Anxiety or Hyperventilation
Section 3 - RESPIRATORY
3.06 ANXIETY / HYPERVENTILATION
Hyperventilation Syndrome is a condition in which minute ventilation exceeds metabolic demands, resulting in hemodynamic and chemical changes that produce characteristic dysphoric symptoms inducing a drop in arterial pCO2 through voluntary rapid/deep respirations.
Hyperventilation signs and symptoms may include:
- Agitation, dyspnea, hyperpnea
- Wheezing and tachypnea
- Chest pain, palpitations
- Dizziness, paresthesias, generalized weakness, and syncope
- Tetanic cramps (eg, carpopedal spasm) and peri-oral numbness
- The patient often complains of a sense of suffocation
- An emotionally stressful precipitating event often can be identified
Procedures:
- Establish INITIAL MEDICAL CARE (2.01)
- Obtain the patient's present medical history
- Before the patient is deemed to be hyperventilating the following must be identified and addressed:
- Obtain baseline oxygen saturation and capnography
- Oxygen saturation greater than 95% and CO2 of less than 30 mmHg present before initiating therapy
- If available obtain a carbon monoxide reading
- Must be less than 5% in non-smokers
- Must be less than 10% in smokers
- Rule out other triggering physical illnesses or conditions
- Document the ABSENCE of a triggering physical event such as (but not limited to):
- Smoke inhalation
- Any significant or multi-system trauma
- Chemical exposure or inhalation
- No history of asthma, pneumonia or other respiratory illnesses
- No history of previous pulmonary embolus or pulmonary edema
- No previous cardiac or congestive heart failure conditions
- Obtain baseline oxygen saturation and capnography
Medical Care:
- Instruct the patient to breathe abdominally, using the diaphragm more than the chest wall, often leads to improvement in subjective dyspnea and eventually corrects many of the associated symptoms.
- Diaphragmatic breathing slows the respiratory rate, gives the patient a distracting maneuver to perform when attacks occur, and gives the patient a sense of self-control during the episode.

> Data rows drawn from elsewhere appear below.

(* ===== verification/CommandLine.v ===== *)
(** * The command line (src/cmd/cli)

    Every command as what it does in order - lines printed, orders given - and how the
    process ends.  A value that is printed as JSON is the value; what Go prints to the
    standard error is left out.  Files, the network, the clock, processes and decoders of JSON
    are arguments, gathered in [Machine].  A process starts with its objects as they are
    created, and each command is one process. *)
From S2P Require Import Prelude GoStrings GoFloat GoTime Ast Profile Matrix AuditRules Links LinkGen Localisation Schemas Routing Builder Crypto Logs Sessions RiskTracker Journal RemoteNode SecurityConfig SettingsForm EventBus SecurityManager SshMonitor Netfilter LogParsers LogSearch Events Pipeline Supervisor SingBox Compilers SingBoxTraffic CoreTraffic ProxyProbe Diagnostics.
Open Scope Z_scope.

(** ** Flags (Go's package [flag])

    A [FlagSet] as far as the program uses it: strings, integers and booleans with their
    defaults, in the syntax that the documentation of the package gives.  All sets of the
    program exit on an error, so [parse] ends with the values and the remaining arguments,
    with a request for help, or with an error. *)
Module Flags.
Inductive flag_value := FString (s : string) | FInt (z : Z) | FBool (b : bool).
Definition FlagSet : Type := list (string * flag_value).
Inductive parsed := Parsed (fs : FlagSet) (rest : list string) | HelpWanted | BadFlags.

(** ** [strconv.ParseInt(s, 0, 64)]

    The base is that of the prefix; underscores may separate digits. *)
Definition lower (a : ascii) : ascii := if is_upper a then ascii_of_N (N_of_ascii a + 32) else a.
Definition digit_value (a : ascii) : option N :=
  if is_digit a then Some (N_of_ascii a - 48)%N
  else if is_lower (lower a) then Some (N_of_ascii (lower a) - 87)%N
  else None.
Definition underscore : ascii := "_"%char.
Fixpoint digits_in (base : N) (s : string) (acc : N) : option N :=
  match s with
  | EmptyString => Some acc
  | String a s =>
      if Ascii.eqb a underscore then digits_in base s acc
      else d ← digit_value a; if (d <? base)%N then digits_in base s (acc * base + d)%N else None
  end.
(** [seen]: what the character before was - a digit, which the prefix of a base counts as,
    an underscore, or anything else. *)
Inductive seen := SDigit | SUnderscore | SOther.
Fixpoint underscores_ok (hex : bool) (before : seen) (s : string) : bool :=
  match s with
  | EmptyString => match before with SUnderscore => false | _ => true end
  | String a s =>
      if is_digit a || (hex && match digit_value a with Some d => (d <? 16)%N | None => false end) then underscores_ok hex SDigit s
      else if Ascii.eqb a underscore then match before with SDigit => underscores_ok hex SUnderscore s | _ => false end
      else match before with SUnderscore => false | _ => underscores_ok hex SOther s end
  end.
(** The base and the digits of a number without its sign, and what underscores need. *)
Definition based (s : string) : N * string * bool :=
  let other := match s with
    | String "0" t => (8%N, t, underscores_ok false SDigit t)
    | _ => (10%N, s, underscores_ok false SOther s)
    end in
  match s with
  | String "0" (String b ((String _ _) as t)) =>
      let c := lower b in
      if Ascii.eqb c "b" then (2%N, t, underscores_ok false SDigit t)
      else if Ascii.eqb c "o" then (8%N, t, underscores_ok false SDigit t)
      else if Ascii.eqb c "x" then (16%N, t, underscores_ok true SDigit t)
      else other
  | _ => other
  end.
Definition ParseInt0 (s : string) : option Z :=
  let signed (neg : bool) (t : string) : option Z :=
    if t =s "" then None
    else
      let '(base, ds, ok) := based t in
      n ← digits_in base ds 0;
      let z := if neg then - Z.of_N n else Z.of_N n in
      if (negb (str_exists (fun a => Ascii.eqb a underscore) ds) || ok) && (minInt64 <=? z) && (z <=? maxInt64) then Some z else None in
  match s with
  | String "+" t => signed false t
  | String "-" t => signed true t
  | _ => signed false s
  end.
(** [strconv.ParseBool] *)
Definition ParseBool (s : string) : option bool :=
  if existsb (String.eqb s) ["1"; "t"; "T"; "true"; "TRUE"; "True"]%string then Some true
  else if existsb (String.eqb s) ["0"; "f"; "F"; "false"; "FALSE"; "False"]%string then Some false
  else None.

- If indicated have the patient use a paper bag placed gently over the mouth and nose to rebreathe his/her exhaled CO2.
- When used, monitor closely for signs of hypoxia and continue monitoring oxygen saturation and CO2 levels
- Limit the use of the paper bag to less than 5 minutes before interrupting and reassessing the patient’s condition.
- May repeat twice at 5 minute intervals and reassessing the patient’s condition.